An update on President Dmitry Medvedev’s interview with Russian TV networks.

President Dmitry Medvedev’s interview with Russian TV networks this Wednesday was a momentous event for several reasons. First, it established a new format of communications between the country’s top executive and the population. Second, experts say that Medvedev’s statements raised more questions than gave answers.

“Medvedev’s decision to go public was a one-time occurrence, I think,” Nikolai Petrov of the Moscow Carnegie Center said. “It was kind of recompense for the presidential message to the Federal Assembly a couple of months ago where Medvedev essentially ignored both the looming economic crisis and the problems that really worried the population.” Petrov also recalled the forthcoming address to the nation the president was expected to make. “Delivered on the New Year Eve, it is nothing to insert negative events of the year into,” he said.

Political scientists comment on the clearly planned psychotherapeutic effect the interview was supposed to make on the audience. Olga Kryshtanovskaya of the Elite Studies Center of the Institute of Sociology for example clearly perceived an attempt “to comfort the people, instill optimism, and remind that the state was with them and thinking about them” in Medvedev’s interview. According to Kryshtanovskaya, the president was clearly trying to forestall panic.

That the president was spared any unexpected and uncomfortable questions goes without saying. All the same, it was his answers to what questions were asked that surprised experts. Economic crisis under way was discussed at length. Having listed the difficulties the country had encountered, the president reassured the people that it was still possible for them to retain the previous way of life. “I’m talking of what has been accomplished in terms of social support – pay level, level of real income, pensions…” the president said.

Aleksei Malashenko of the Moscow Carnegie Center said the president had walked into a trap. “Comforting the people, the head of state never gave them any exact or specific information. He did not say what was really in the offing for the population in connection with the crisis. He did not say what he and his government considered their priorities in this light. Neither did Medvedev say anything about what was being done to remedy the situation or how efficient the anti-crisis measures were,” Malashenko said. “Also importantly, not a word was said about mistakes made by the government or about how it intended to correct them.”

Malashenko believes that Medvedev’s placatory statements will anger only the Russians once they see that the promises are not kept after all.

Kryshtanovskaya in her turn said she perceived nothing impossible in Medvedev’s promises. “At the very least, the state can always turn on the printing equipment,” she said. “Sure, it will mean inflation, but I do believe that it is possible for the authorities to keep all promises.” Kryshtanovskaya appraised Medvedev’s answers to these questions as a protocol of intentions rather than anything else. She suggested that what the president was trying to convey in his answers was that he did have some special anti-crisis program and agenda.
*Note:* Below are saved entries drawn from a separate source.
(** Lines 141-182.  The Python function returns [None]; the value returned
    here is the list of the changes it notified, in the order of the
    notifications. *)
Definition detect (config : Config) (order : SetOrder) (tg : TelegramOracle)
    (current_records_state : Snapshot) : M (list ChangeEvent) :=
  (previous <- read_previous_records_state ;;
   if decide (previous = ∅) then          (* [not previous_records_state] *)
     print LogFirstRun ;;
     assign_previous_records_state current_records_state ;;
     print LogInitDone ;;
     ret []
   else if decide (current_records_state ≠ previous) then
     print LogChangeDetected ;;
     let all_monitored_names := dom previous ∪ dom current_records_state in
     events <- for_each (iteration order all_monitored_names)
                 (compare_name config tg current_records_state) ;;
     assign_previous_records_state current_records_state ;;
     ret events
   else
     print LogNoChange ;;
     ret [])%M.

(** ** [check_for_changes] *)

Definition check_for_changes (config : Config) (order : SetOrder)
    (tg : TelegramOracle) (answer : DnspodAnswer) : M (list ChangeEvent) :=
  (let names_to_monitor : gset string := list_to_set (names config) in
   print (LogCheckStart (domain config)) ;;
   all_records <- get_dnspod_records answer ;;
   match all_records with
   | None => print LogFetchFailed ;; ret []
   | Some all_records =>
       current_records_state <- lift (build_state names_to_monitor all_records) ;;
       detect config order tg current_records_state
   end)%M.

(** ** The cycles of the polling loop (lines 197-198)

    One [check_for_changes] per answer of the provider.  [Raise e] says that
    [e] escaped a cycle: the later answers are not used, and [e] is on its
    way to the handler of line 203, which [main_block] adds.  The
    [time.sleep] of line 199 only waits, for the numbers the configuration is
    meant to hold (10 by default), and is not kept.  The value returned is
    the list of the changes notified, cycle by cycle. *)
Fixpoint main_loop (config : Config) (order : SetOrder) (tg : TelegramOracle)
    (answers : list DnspodAnswer) : M (list (list ChangeEvent)) :=
  match answers with
  | [] => ret []
  | answer :: rest =>
      (events <- check_for_changes config order tg answer ;;
       later <- main_loop config order tg rest ;;
       ret (events :: later))%M
  end.

(** ** Well-formed snapshots *)

(** The first-run test of line 142 fails: a baseline is in place. *)
Definition initialized (w : World) : Prop := previous_records_state w ≠ ∅.

(** The raw record carries the three fields the builder may read. *)
Definition well_formed (r : RawRecord) : Prop :=
  is_Some (r !! "name") ∧ is_Some (r !! "type") ∧ is_Some (r !! "value").

(** Every key is a monitored name and holds at least one record. *)
Definition snapshot_wf (names_to_monitor : gset string) (s : Snapshot) : Prop :=
  map_Forall (λ name l, name ∈ names_to_monitor ∧ l ≠ []) s.

Global Instance snapshot_wf_dec names_to_monitor s :
  Decision (snapshot_wf names_to_monitor s).
Proof. unfold snapshot_wf. apply _. Defined.

Global Instance initialized_dec w : Decision (initialized w).
Proof. unfold initialized. apply _. Defined.

Global Instance well_formed_dec r : Decision (well_formed r).
Proof. unfold well_formed. apply _. Defined.


(** ** Sample data *)

Definition raw (n t v : string) : RawRecord :=
  <["name" := n]> (<["type" := t]> (<["value" := v]> (<["ttl" := "600"]> ∅))).

Definition sample_config : Config :=
  {| domain := "example.com"; token := "id,secret"; names := ["www"; "api"];
     telegram_bot_token := "bot-token"; telegram_chat_id := "42" |}.

Definition records_ok (l : list RawRecord) : DnspodAnswer :=
  DnspodJson (Some "1") None (Some l).

Definition always_sent : TelegramOracle := λ _, TelegramResponse 200 true "{}".
Definition always_down : TelegramOracle := λ _, TelegramRequestException "timeout".

Definition A1 := {| type := "A"; value := "1.1.1.1" |}.
Definition A2 := {| type := "A"; value := "2.2.2.2" |}.

(** ** Vocabulary of the properties *)

(** [x] may stand before [y] in a sorted list: the key of [y] is not below
    the key of [x]. *)
Definition key_le (x y : RecordInfo) : Prop :=
  tuple_lt (sort_key y) (sort_key x) = false.

(** The raw record is listed under the subdomain [n]. *)
Definition named (n : string) (r : RawRecord) : Prop := r !! "name" = Some n.

Global Instance named_dec n r : Decision (named n r).
Proof. unfold named. apply _. Defined.

(** The record info holds the type and the value of the raw record. *)
Definition carries (r : RawRecord) (i : RecordInfo) : Prop :=
  r !! "type" = Some (type i) ∧ r !! "value" = Some (value i).

(** A lookup of the builder fails on the raw record. *)
Definition lookup_fails (names_to_monitor : gset string) (r : RawRecord) : Prop :=
  r !! "name" = None ∨
  ∃ n, r !! "name" = Some n ∧ n ∈ names_to_monitor ∧
       (r !! "type" = None ∨ r !! "value" = None).

(** Drop the type and the value of a record that names a subdomain outside
    the monitored set. *)
Definition erase_unmonitored (names_to_monitor : gset string) (r : RawRecord)
    : RawRecord :=
  match r !! "name" with
  | Some n =>
      if decide (n ∈ names_to_monitor) then r
      else delete "type" (delete "value" r)
  | None => r
  end.

(** What one pass of the loop reports for [name]. *)
Definition change_of (previous current : Snapshot) (name : string)
    : option ChangeEvent :=
  let old_list := sorted (get_records previous name) in
  let new_list := sorted (get_records current name) in
  if decide (old_list ≠ new_list)
  then Some {| subdomainName := name; oldRecords := old_list;
               newRecords := new_list |}
  else None.

Definition changes (previous current : Snapshot) (visited : list string)
    : list ChangeEvent :=
  omap (change_of previous current) visited.

(** The post that notifies a change. *)
Definition notification (config : Config) (e : ChangeEvent) : TelegramPost :=
  {| url := "https://api.telegram.org/bot" +:+ telegram_bot_token config
            +:+ "/sendMessage";
     chat_id := telegram_chat_id config;
     text := change_message (subdomainName e +:+ "." +:+ domain config)
               (oldRecords e) (newRecords e);
     parse_mode := "Markdown" |}.

(** The world after some more lines were printed. *)
Definition printed (w : World) (lines : list LogLine) : World :=
  {| previous_records_state := previous_records_state w;
     stdout := stdout w ++ lines;
     telegram_posts := telegram_posts w |}.

(** The world with a given stored state, nothing printed and nothing
    posted. *)
Definition world_with (s : Snapshot) : World :=
  {| previous_records_state := s; stdout := []; telegram_posts := [] |}.

(** The stored state is well formed and is either the empty dict the script
    starts with or a snapshot the builder returned. *)
Definition baseline_ok (config : Config) (s : Snapshot) : Prop :=
  snapshot_wf (list_to_set (names config)) s ∧
  (s = ∅ ∨
   ∃ raw_records, build_state (list_to_set (names config)) raw_records = Ok s).

(** ** [load_config] (lines 13-43) *)

(** What [json.load] returns.  A number keeps its literal: the script never
    computes with one. *)
#[warnings="-register-all"]
Inductive Json :=
  | JNull
  | JBool (b : bool)
  | JNumber (literal : string)
  | JString (s : string)
  | JArray (items : list Json)
  | JObject (members : gmap string Json).

(** What the script finds at [config.json]: no file, a file that [open] or
    the decoder refuses, text that is not JSON, or a JSON value. *)
Inductive ConfigFile :=
  | FileMissing
  | FileUnreadable (e : string)
  | FileNotJson
  | FileJson (v : Json).

(** The exceptions the handler of line 41 catches. *)
Inductive ConfigError :=
  | ReadError (e : string)
  | TypeError.

(** One constructor per [print] of [load_config]. *)
Inductive ConfigLine :=
  | LogConfigMissing (config_path : string)       (* 19 *)
  | LogConfigKeyMissing (key : string)            (* 30 *)
  | LogConfigNotJson (config_path : string)       (* 39 *)
  | LogConfigUnknownError (e : ConfigError).      (* 42 *)

(** How the call ends: [return config] or [sys.exit(status)]. *)
Inductive Loaded :=
  | Returned (config : Json)
  | SysExit (status : Z).

(** [p in s] on two strings: [p] occurs in [s]. *)
Fixpoint occurs_in (p s : string) : bool :=
  String.prefix p s ||
  match s with
  | "" => false
  | String _ s' => occurs_in p s'
  end.

Definition is_string (key : string) (v : Json) : bool :=
  match v with
  | JString s => bool_decide (s = key)
  | _ => false
  end.

(** [key in config]: a key of a dict, an element of a list, a part of a
    string; [None], a boolean and a number are not iterable. *)
Definition json_contains (key : string) (config : Json) : ConfigError + bool :=
  match config with
  | JObject members => inr (bool_decide (key ∈ dom members))
  | JArray items => inr (existsb (is_string key) items)
  | JString s => inr (occurs_in key s)
  | JNull | JBool _ | JNumber _ => inl TypeError
  end.

(** [config[key] = 10]: only a dict takes a string subscript. *)
Definition json_setitem (key : string) (config : Json) : ConfigError + Json :=
  match config with
  | JObject members => inr (JObject (<[key := JNumber "10"]> members))
  | _ => inl TypeError
  end.

Definition config_path : string := "config.json".

Definition required_keys : list string :=
  ["domain"; "token"; "names"; "telegram_bot_token"; "telegram_chat_id"].

(** The loop of lines 28-31: [None] when every key is there, else what the
    loop ends the call with. *)
Fixpoint check_required (keys : list string) (config : Json)
    : option (list ConfigLine * Loaded) :=
  match keys with
  | [] => None
  | key :: rest =>
      match json_contains key config with
      | inl e => Some ([LogConfigUnknownError e], SysExit 1)
      | inr false => Some ([LogConfigKeyMissing key], SysExit 1)
      | inr true => check_required rest config
      end
  end.

(** The lines printed and how the call ends.  [sys.exit] raises
    [SystemExit], which none of the two handlers catches. *)
Definition load_config (file : ConfigFile) : list ConfigLine * Loaded :=
  match file with
  | FileMissing => ([LogConfigMissing config_path], SysExit 1)
  | FileUnreadable e => ([LogConfigUnknownError (ReadError e)], SysExit 1)
  | FileNotJson => ([LogConfigNotJson config_path], SysExit 1)
  | FileJson config =>
      match check_required required_keys config with
      | Some ended => ended
      | None =>
          match json_contains "check_interval_seconds" config with
          | inl e => ([LogConfigUnknownError e], SysExit 1)
          | inr true => ([], Returned config)
          | inr false =>
              match json_setitem "check_interval_seconds" config with
              | inl e => ([LogConfigUnknownError e], SysExit 1)
              | inr config' => ([], Returned config')
              end
          end
      end
  end.

(** ** More vocabulary *)

(** The key whose lookup fails first on the raw record, if any: [name], then
    for a monitored name [type], then [value]. *)
Definition missing_key (names_to_monitor : gset string) (r : RawRecord)
    : option string :=
  match r !! "name" with
  | None => Some "name"
  | Some n =>
      if decide (n ∈ names_to_monitor) then
        match r !! "type", r !! "value" with
        | None, _ => Some "type"
        | Some _, None => Some "value"
        | Some _, Some _ => None
        end
      else None
  end.

(** The record info of a raw record that has a type and a value. *)
Definition record_info_of (r : RawRecord) : option RecordInfo :=
  match r !! "type", r !! "value" with
  | Some t, Some v => Some {| type := t; value := v |}
  | _, _ => None
  end.

(** Two snapshots put together: under each name the records of the first,
    then those of the second. *)
Definition append_snapshots (s1 s2 : Snapshot) : Snapshot :=
  union_with (λ l1 l2, Some (l1 ++ l2)) s1 s2.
A correspondent asked Medvedev about the authorities’ reaction to actions of the normally straight-arrow people “… who just might be tempted to bend a rule or two.” As a matter of fact, the question was to be asked differently, it was to be a question on behalf of law-abiding people entitled to civil protests in the form of rallies or pickets. It was never phrased in this manner. The impression is that the president needed something he could be stern about and the question was therefore phrased so as to offer him this opportunity. “The situation being what it is, response of the state should be wise but firm,” Medvedev said. “Straight-arrow people are what they are precisely because they are smart enough to resist temptations and know better than commit crimes.”

Medvedev’s tirade was clearly a reaction to the latest protests in Vladivostok. It was also a warning to whoever might decide to protest in the streets in the future.

“Terms “wisdom” and “firmness” have no meaning in this particular context,” Malashenko said. “We saw this firmness in the Far East. It is not wisdom, it is a political game… I believe that our economists are wiser than politicians because it is the former who tell the truth more often. Firmness in this particular case is a sword that cuts two ways. Roughing up liberals (a handful) is one thing. Dealing with mass protests and strikes fomented by the unemployment is another. Consider how they pit auto makers against businesses in the Far East. Do you call it wisdom? I do not. I call it a provocation.”